[Opening Dataset entries section]
(** ** [sorted(l, key=..., reverse=...)]

    The built-in sort is stable and only ever asks [<] of two keys.  It is
    modelled by the stable insertion sort: an element is placed before the
    first element whose key is not smaller than its own.  With
    [reverse=True] the list is reversed, sorted, and reversed again, as the
    interpreter does. *)
Section Sorted.
Context {A K : Type}.
Variable ltb : K -> K -> bool.
Variable key : A -> K.

Fixpoint insert (x : A) (l : list A) : list A :=
  match l with
  | [] => [x]
  | y :: l' => if ltb (key y) (key x) then y :: insert x l' else x :: y :: l'
  end.

Definition sort_asc (l : list A) : list A := fold_right insert [] l.

Definition sorted (reverse : bool) (l : list A) : list A :=
  if reverse then rev (sort_asc (rev l)) else sort_asc l.
End Sorted.

End Py.

Import Py.

(* ------------------------------------------------------------------ *)
(** * Data model *)

(** The value stored per ITAD id by [itad_get_prices]. *)
Record PriceRecord : Type := mkPriceRecord {
  current_price    : Q;
  regular_price    : Q;
  discount_percent : Z;
  url              : string;
  store_low        : option Q;
  historical_low   : option Q;
  one_year_low     : option Q
}.

(** A deal tag is the pair (label, colour). *)
Definition DealTag : Type := (string * string)%type.

(** A row assembled by [main]. *)
Record DealResult : Type := mkDealResult {
  r_name             : string;
  r_current_price    : Q;
  r_regular_price    : Q;
  r_discount_percent : Z;
  r_url              : string;
  r_store_low        : option Q;
  r_historical_low   : option Q;
  r_deal_tag         : DealTag
}.

(* ------------------------------------------------------------------ *)
(** * Step 4: classify each deal *)

Inductive TagKey : Type := store_low_tag | historical_low_tag | matching_lowest_tag | on_sale_tag.

Definition DEAL_TAGS (k : TagKey) : DealTag :=
  match k with
  | store_low_tag       => ("🔥 Steam All-Time Low", "bright_red")
  | historical_low_tag  => ("🏆 Cross-Store Low", "dark_orange")
  | matching_lowest_tag => ("🔁 Matching Lowest", "yellow")
  | on_sale_tag         => ("🏷️  On Sale", "green")
  end.

(** [b is not None and current <= b]. *)
Definition at_or_below (current : Q) (baseline : option Q) : bool :=
  match baseline with
  | Some b => Qleb current b
  | None => false
  end.

Definition classify_deal (price_data : PriceRecord) : DealTag :=
  let current := current_price price_data in
  if at_or_below current (store_low price_data) then DEAL_TAGS store_low_tag
  else if at_or_below current (historical_low price_data) then DEAL_TAGS historical_low_tag
  else if at_or_below current (one_year_low price_data) then DEAL_TAGS matching_lowest_tag
  else DEAL_TAGS on_sale_tag.

(* ------------------------------------------------------------------ *)
(** * Step 5: sort results *)

Definition TAG_ORDER : dict Z :=
  [ ("🔥 Steam All-Time Low", 0%Z);
    ("🏆 Cross-Store Low", 1%Z);
    ("🔁 Matching Lowest", 2%Z);
    ("🏷️  On Sale", 3%Z) ].

(** [TAG_ORDER.get(label, 9)]. *)
Definition tag_rank (label : string) : Z :=
  match dict_get label TAG_ORDER with
  | Some n => n
  | None => 9%Z
  end.

(** The three sort keys. *)
Definition discount_key (r : DealResult) : Z := r_discount_percent r.
Definition price_key (r : DealResult) : Q := r_current_price r.
Definition deal_key (r : DealResult) : Z * Q :=
  (tag_rank (fst (r_deal_tag r)), r_current_price r).

(** [<] on pairs: the first components decide unless they are equal. *)
Definition pair_ltb (a b : Z * Q) : bool :=
  if Z.eqb (fst a) (fst b) then Qltb (snd a) (snd b) else Z.ltb (fst a) (fst b).

Definition sort_results (results : list DealResult) (sort_by : string) : list DealResult :=
  if String.eqb sort_by "discount" then
    sorted Z.ltb discount_key true results
  else if String.eqb sort_by "price" then
    sorted Qltb price_key false results
  else
    sorted pair_ltb deal_key false results.

(** The severity rank of the tag the classifier assigns. *)
Definition tier (price_data : PriceRecord) : Z :=
  tag_rank (fst (classify_deal price_data)).

(* ------------------------------------------------------------------ *)
(** * Effects: console, HTTP and [sys.exit] *)

(** What the two remote services are asked. *)
Inductive Request : Type :=
| GetWishlist (key : option string) (steamid : string)
| GetAppDetails (appids : string)
| PostLookup (key : option string) (shop : Z) (shop_ids : list string)
| PostPrices (key : option string) (country : string) (shops : Z) (itad_ids : list string).

Inductive Event : Type :=
| Printed (s : string)
| Requested (q : Request)
| Rendered (title : string) (rows : list DealResult).

Inductive Result (A : Type) : Type :=
| Ret (a : A)
| Exit (code : Z).

Arguments Ret {A} a.
Arguments Exit {A} code.

(** A computation yields the events it caused, in order, and either a
    value or the status [sys.exit] was called with. *)
Definition M (A : Type) : Type := (list Event * Result A)%type.

Definition ret {A : Type} (a : A) : M A := ([], Ret a).

Definition bind {A B : Type} (m : M A) (f : A -> M B) : M B :=
  match m with
  | (t, Exit c) => (t, Exit c)
  | (t, Ret a) => let (t', r) := f a in ((t ++ t')%list, r)
  end.

(** [console.print(s)]: the event records the text handed to the console,
    markup included.  The console reads square brackets in the text as
    markup and rejects a closing tag that closes nothing; the lines of this
    program are well-formed apart from the foreign text they quote, and a
    statement about a line that quotes such text asks it to be free of
    brackets ([no_bracket]). *)
Definition print (s : string) : M unit := ([Printed s], Ret tt).
Definition sys_exit {A : Type} (code : Z) : M A := ([], Exit code).

Declare Scope py_scope.
Delimit Scope py_scope with py.
Notation "x <- c ;; k" := (bind c (fun x => k))
  (at level 61, c at next level, right associativity) : py_scope.
Notation "c ;; k" := (bind c (fun _ => k))
  (at level 61, right associativity) : py_scope.
Open Scope py_scope.

Definition trace {A : Type} (m : M A) : list Event := fst m.
Definition result {A : Type} (m : M A) : Result A := snd m.
(** X3. For a sensor without rows, [initialize] appends one row per
    element of the list, in the order of the list and without merging
    equal patterns: the patterns of the sensor are the list itself, all of
    them are unreceived, and the status is [NOT_ALL_RECEIVED] unless the
    list is empty. *)
Theorem initialize_first_time (msg_list : list json) (dt : option Z) (s s' : Store) :
  get_sensor_messages self s = [] ->
  initialize msg_list dt s = OK s' ->
  sensor_msgs self s' = msg_list
  /\ get_unreceived_msgs self s' = msg_list
  /\ List.length (get_sensor_messages self s') = List.length msg_list
  /\ (msg_list <> [] -> status self s' = NOT_ALL_RECEIVED)
  /\ next_id s' = next_id s + Z.of_nat (List.length msg_list).
Proof.
  intros He H. unfold EventMessageCRUD.initialize in H. rewrite He in H. simpl in H.
  assert (Hid : forall msgs t t', add_records msgs t = OK t' ->
                                  next_id t' = next_id t + Z.of_nat (List.length msgs)).
  { induction msgs as [|m msgs IH]; intros t t' Ht; simpl in Ht.
    - injection Ht as <-. simpl. lia.
    - destruct (new_record m) as [record|]; simpl in Ht; [|discriminate].
      apply IH in Ht. rewrite Ht. simpl next_id. simpl List.length. lia. }
  pose proof (Hid _ _ _ H) as Hn.
  apply add_records_ok in H as (news & Hrows & Hmsgs & Hall).
  rewrite Forall_forall in Hall.
  assert (Hs : get_sensor_messages self s' = news).
  { unfold get_sensor_messages in *. rewrite Hrows, filter_app, He. simpl.
    apply filter_all. intros r Hr. now destruct (Hall r Hr). }
  assert (Hu : filter unreceived news = news).
  { apply filter_all. intros r Hr. destruct (Hall r Hr) as [_ (Hl & Ht & _)].
    unfold unreceived. now rewrite Hl, Ht. }
  unfold sensor_msgs, get_unreceived_msgs, status. rewrite Hs, Hu.
  split; [exact Hmsgs|]. split; [exact Hmsgs|].
  split; [now rewrite <- Hmsgs, length_map|]. split; [|exact Hn].
  intro Hne. destruct news as [|r news]; [now subst msg_list|].
  simpl. destruct (Hall r (or_introl eq_refl)) as [_ (Hl & _ & _)].
  unfold unset. now rewrite Hl.
Qed.

(** X4. The order of the errors of one insertion: the lookup
    [msg['frequency']] comes first (a pattern that is no dict gives
    [TypeError], a dict without the key [KeyError]), then the plug-in,
    then the validation of the source type, then the validation of the
    frequency. *)
Theorem new_record_error_order (m : json) :
  (forall e, getitem m "frequency" = Err e -> new_record m = Err e)
  /\ (forall fr e, getitem m "frequency" = OK fr ->
        get_timeout plugin_timeout self now m = Err e -> new_record m = Err e)
  /\ (forall fr tm, getitem m "frequency" = OK fr ->
        get_timeout plugin_timeout self now m = OK tm ->
        ~ valid_source_type (self_source_type self) ->
        new_record m = Err (ValueError "source_type"))
  /\ (forall fr tm, getitem m "frequency" = OK fr ->
        get_timeout plugin_timeout self now m = OK tm ->
        valid_source_type (self_source_type self) -> ~ valid_frequency fr ->
        new_record m = Err (ValueError "frequency"))
  /\ (forall fields, m = JObj fields ->
        (forall kv, In kv fields -> fst kv <> "frequency") ->
        new_record m = Err (KeyError "frequency"))
  /\ ((forall fields, m <> JObj fields) -> new_record m = Err TypeError).
Proof.
  unfold EventMessageCRUD.new_record.
  split; [|split; [|split; [|split; [|split]]]].
  - intros e ->. reflexivity.
  - intros fr e -> ->. reflexivity.
  - intros fr tm -> -> Hs. simpl. unfold init.
    now rewrite (validate_source_type_err _ Hs).
  - intros fr tm -> -> Hs Hf. simpl. unfold init.
    rewrite (validate_source_type_ok _ Hs). simpl.
    now rewrite (validate_frequency_err _ Hf).
  - intros fields -> Hk. simpl.
    assert (E : forall acc, fold_left
                  (fun (acc : option json) (kv : string * json) =>
                     if String.eqb (fst kv) "frequency" then Some (snd kv) else acc)
                  fields acc = acc).
    { induction fields as [|kv fields IH]; intro acc; simpl; [reflexivity|].
      destruct (String.eqb (fst kv) "frequency") eqn:E.
      - apply String.eqb_eq in E. exfalso. apply (Hk kv); [now left|exact E].
      - apply IH. intros kv' Hin. apply Hk. now right. }
    now rewrite E.
  - intro Hn. destruct m; try reflexivity. exfalso. now apply (Hn fields).
Qed.

End FirstTime.

Section ArrivalQueries.

Import EventMessage EventMessageCRUD.

Variable self : crud.

Lemma matches_set_received (m' p : json) (t : Z) (r : EventMessage.t) :
  matches self m' (set_received p t r) = matches self m' r.
Proof. reflexivity. Qed.

(** X5. Of two arrivals of one pattern the later one is what the table
    keeps (so an arrival recorded twice is recorded once), and arrivals
    of two different patterns can be recorded in either order. *)
Theorem update_on_receive_last_wins (now1 now2 : Z) (m p1 p2 : json) (s : Store) :
  update_on_receive self now2 m p2 (update_on_receive self now1 m p1 s)
  = update_on_receive self now2 m p2 s
  /\ update_on_receive self now1 m p1 (update_on_receive self now1 m p1 s)
     = update_on_receive self now1 m p1 s
  /\ (forall m', msg_eqb m m' = false ->
      update_on_receive self now2 m' p2 (update_on_receive self now1 m p1 s)
      = update_on_receive self now1 m p1 (update_on_receive self now2 m' p2 s)).
Proof.
  assert (H : forall n1 n2 q1 q2,
             update_on_receive self n2 m q2 (update_on_receive self n1 m q1 s)
             = update_on_receive self n2 m q2 s).
  { intros n1 n2 q1 q2. unfold update_on_receive. simpl. f_equal.
    rewrite map_map. apply map_ext. intro r.
    destruct (matches self m r) eqn:E; [|now rewrite E].
    now rewrite matches_set_received, E. }
  split; [apply H|]. split; [apply H|].
  intros m' Hd. unfold update_on_receive. simpl. f_equal.
  rewrite !map_map. apply map_ext. intro r.
  destruct (matches self m r) eqn:E; destruct (matches self m' r) eqn:E'; cbv iota;
    rewrite ?matches_set_received, ?E, ?E'; try reflexivity.
  exfalso. unfold matches in E, E'.
  apply andb_true_iff in E as [_ E]. apply andb_true_iff in E' as [_ E'].
  apply sql_eqb_iff in E. apply sql_eqb_iff in E'.
  rewrite <- E, <- E', msg_eqb_refl in Hd. discriminate.
Qed.

Lemma filter_map_commute {A : Type} (f : A -> bool) (g : A -> A) (l : list A) :
  (forall x, f (g x) = f x) -> filter f (map g l) = map g (filter f l).
Proof.
  intro H. induction l as [|x l IH]; simpl; [reflexivity|].
  rewrite H. destruct (f x); simpl; now rewrite IH.
Qed.

Lemma sensor_rows_after_arrival (now : Z) (m p : json) (s : Store) :
  get_sensor_messages self (update_on_receive self now m p s)
  = map (fun r => if sql_eqb (msg r) m then set_received p now r else r)
        (get_sensor_messages self s).
Proof.
  unfold get_sensor_messages, update_on_receive. simpl.
  rewrite filter_map_commute.
  - apply map_ext_in. intros r Hr. apply filter_In in Hr as [_ Hr].
    unfold matches. now rewrite Hr.
  - intro r. now destruct (matches self m r).
Qed.

(** X6. After an arrival the unreceived messages are those that were
    unreceived before and are not the wanted message itself (the same
    fields in the same order), in the same order; this does not depend
    on the payload. *)
Theorem unreceived_after_arrival (now : Z) (m p : json) (s : Store) :
  get_unreceived_msgs self (update_on_receive self now m p s)
  = filter (fun x => negb (sql_eqb x m)) (get_unreceived_msgs self s).
Proof.
  unfold get_unreceived_msgs. rewrite sensor_rows_after_arrival.
  induction (get_sensor_messages self s) as [|r l IH]; simpl; [reflexivity|].
  destruct (sql_eqb (msg r) m) eqn:Em.
  - unfold unreceived at 1. simpl. rewrite andb_false_r.
    destruct (unreceived r); simpl; [|exact IH]. rewrite Em. exact IH.
  - destruct (unreceived r); simpl; [|exact IH]. rewrite Em. simpl. now f_equal.
Qed.

(** X7. After the arrival of a payload that is not [None] the status is
    [ALL_RECEIVED] exactly when every row of the sensor that lacked a
    payload or a receive time carries the wanted message itself. After
    the arrival of [None] for a message that has a row the status is
    [NOT_ALL_RECEIVED]. *)
Theorem status_after_arrival (now : Z) (m p : json) (s : Store) :
  (is_None p = false ->
   (status self (update_on_receive self now m p s) = ALL_RECEIVED
    <-> forall r, In r (get_sensor_messages self s) -> unset r = true -> msg r = m))
  /\ (is_None p = true ->
      (exists r, In r (get_sensor_messages self s) /\ msg r = m) ->
      status self (update_on_receive self now m p s) = NOT_ALL_RECEIVED).
Proof.
  unfold status. rewrite sensor_rows_after_arrival. split.
  - intro Hp. rewrite status_loop_all. split.
    + intros H r Hr Hu. destruct (sql_eqb (msg r) m) eqn:Em; [now apply sql_eqb_iff|].
      exfalso. specialize (H r). rewrite Hu in H. assert (true = false); [|discriminate].
      apply H. apply in_map_iff. exists r. now rewrite Em.
    + intros H r' Hr'. apply in_map_iff in Hr' as (r & <- & Hr).
      destruct (sql_eqb (msg r) m) eqn:Em.
      * unfold unset. simpl. now rewrite Hp.
      * destruct (unset r) eqn:Hu; [|reflexivity].
        apply sql_eqb_false in Em. exfalso. apply Em. now apply H.
  - intros Hp (r & Hr & Em). apply sql_eqb_iff in Em.
    destruct (status_loop _) eqn:E; [|reflexivity]. exfalso.
    rewrite status_loop_all in E.
    specialize (E (set_received p now r)).
    assert (Hin : In (set_received p now r)
                    (map (fun r => if sql_eqb (msg r) m then set_received p now r else r)
                         (get_sensor_messages self s))).
    { apply in_map_iff. exists r. now rewrite Em. }
    specialize (E Hin). unfold unset in E. simpl in E. rewrite Hp in E. discriminate.
Qed.

(** X8. [have_successed_msgs] returns exactly the patterns of the rows of
    the sensor whose receive time is set and before their deadline, and
    that are equal for Python's [==] to no received message; the payload
    column is not consulted. A message recorded by [update_on_receive]
    before the deadline of its row is returned while no received message
    equals it. *)
Theorem have_successed_msgs_carry_over (received_msgs : list json) (s : Store) :
  (forall x, In x (have_successed_msgs self received_msgs s)
     <-> (exists r, In r (get_sensor_messages self s) /\ msg r = x
                    /\ exists t, last_receive_time r = Some t /\ t < timeout r)
         /\ py_in x received_msgs = false)
  /\ (forall now p r, In r (rows s) -> is_sensor self r = true ->
        now < timeout r -> py_in (msg r) received_msgs = false ->
        In (msg r) (have_successed_msgs self received_msgs
                      (update_on_receive self now (msg r) p s))).
Proof.
  assert (Hc : forall t x, In x (have_successed_msgs self received_msgs t)
     <-> (exists r, In r (get_sensor_messages self t) /\ msg r = x
                    /\ exists tm, last_receive_time r = Some tm /\ tm < timeout r)
         /\ py_in x received_msgs = false).
  { intros t x. unfold have_successed_msgs. rewrite filter_In, in_map_iff.
    rewrite negb_true_iff. split.
    - intros [(r & Hm & Hr) Hn]. split; [|exact Hn].
      apply filter_In in Hr as [Hr Hs]. exists r. split; [exact Hr|]. split; [exact Hm|].
      destruct (last_receive_time r) as [tm|]; [|discriminate].
      exists tm. split; [reflexivity|]. now apply Z.ltb_lt.
    - intros [(r & Hr & Hm & tm & Ht & Hlt) Hn]. split; [|exact Hn].
      exists r. split; [exact Hm|]. apply filter_In. split; [exact Hr|].
      rewrite Ht. now apply Z.ltb_lt. }
  split; [apply Hc|].
  intros now p r Hr Hs Hlt Hn. apply Hc. split; [|exact Hn].
  exists (set_received p now r). split; [|split; [reflexivity|]].
  - rewrite sensor_rows_after_arrival. apply in_map_iff. exists r.
    rewrite (proj2 (sql_eqb_iff (msg r) (msg r)) eq_refl).
    split; [reflexivity|]. apply filter_In. auto.
  - exists now. simpl. auto.
Qed.

End ArrivalQueries.

Lemma Forall2_In_l {A B : Type} (R : A -> B -> Prop) (l : list A) (l' : list B) (x : A) :
  Forall2 R l l' -> In x l -> exists y, In y l' /\ R x y.
Proof.
  induction 1 as [|x' y l l' Hxy _ IH]; intros Hin; [contradiction|].
  destruct Hin as [<-|Hin].
  - exists y. split; [now left|exact Hxy].
  - destruct (IH Hin) as (y' & Hy' & HR). exists y'. split; [now right|exact HR].
Qed.

Lemma map_filter_Forall2_gen {A B : Type} (g : A -> B) (f1 f2 : A -> bool) (l l' : list A) :
  Forall2 (fun x y => f2 y = f1 x /\ (f1 x = true -> g y = g x)) l l' ->
  map g (filter f2 l') = map g (filter f1 l).
Proof.
  induction 1 as [|x y l l' [Hf Hg] _ IH]; simpl; [reflexivity|].
  rewrite Hf. destruct (f1 x); [|exact IH].
  simpl. now rewrite (Hg eq_refl), IH.
Qed.

Lemma filter_filter_and {A : Type} (f g : A -> bool) (l : list A) :
  filter f (filter g l) = filter (fun x => g x && f x) l.
Proof.
  induction l as [|x l IH]; simpl; [reflexivity|].
  destruct (g x); simpl; [destruct (f x)|]; now rewrite IH.
Qed.

Section ExpiryQueries.

Import EventMessage EventMessageCRUD.

Variable plugin_timeout : string -> json -> Z -> res Z.
Variable self : crud.
Variable now : Z.

#[local] Abbreviation reset_record := (reset_record plugin_timeout self now).
#[local] Abbreviation reset_timeout := (reset_timeout plugin_timeout self now).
[Closing Dataset entries section]
(Exercise details)
The lines to return are those in the entries above that include "baseline".

(Solution to the exercise)
Definition at_or_below (current : Q) (baseline : option Q) : bool :=
  match baseline with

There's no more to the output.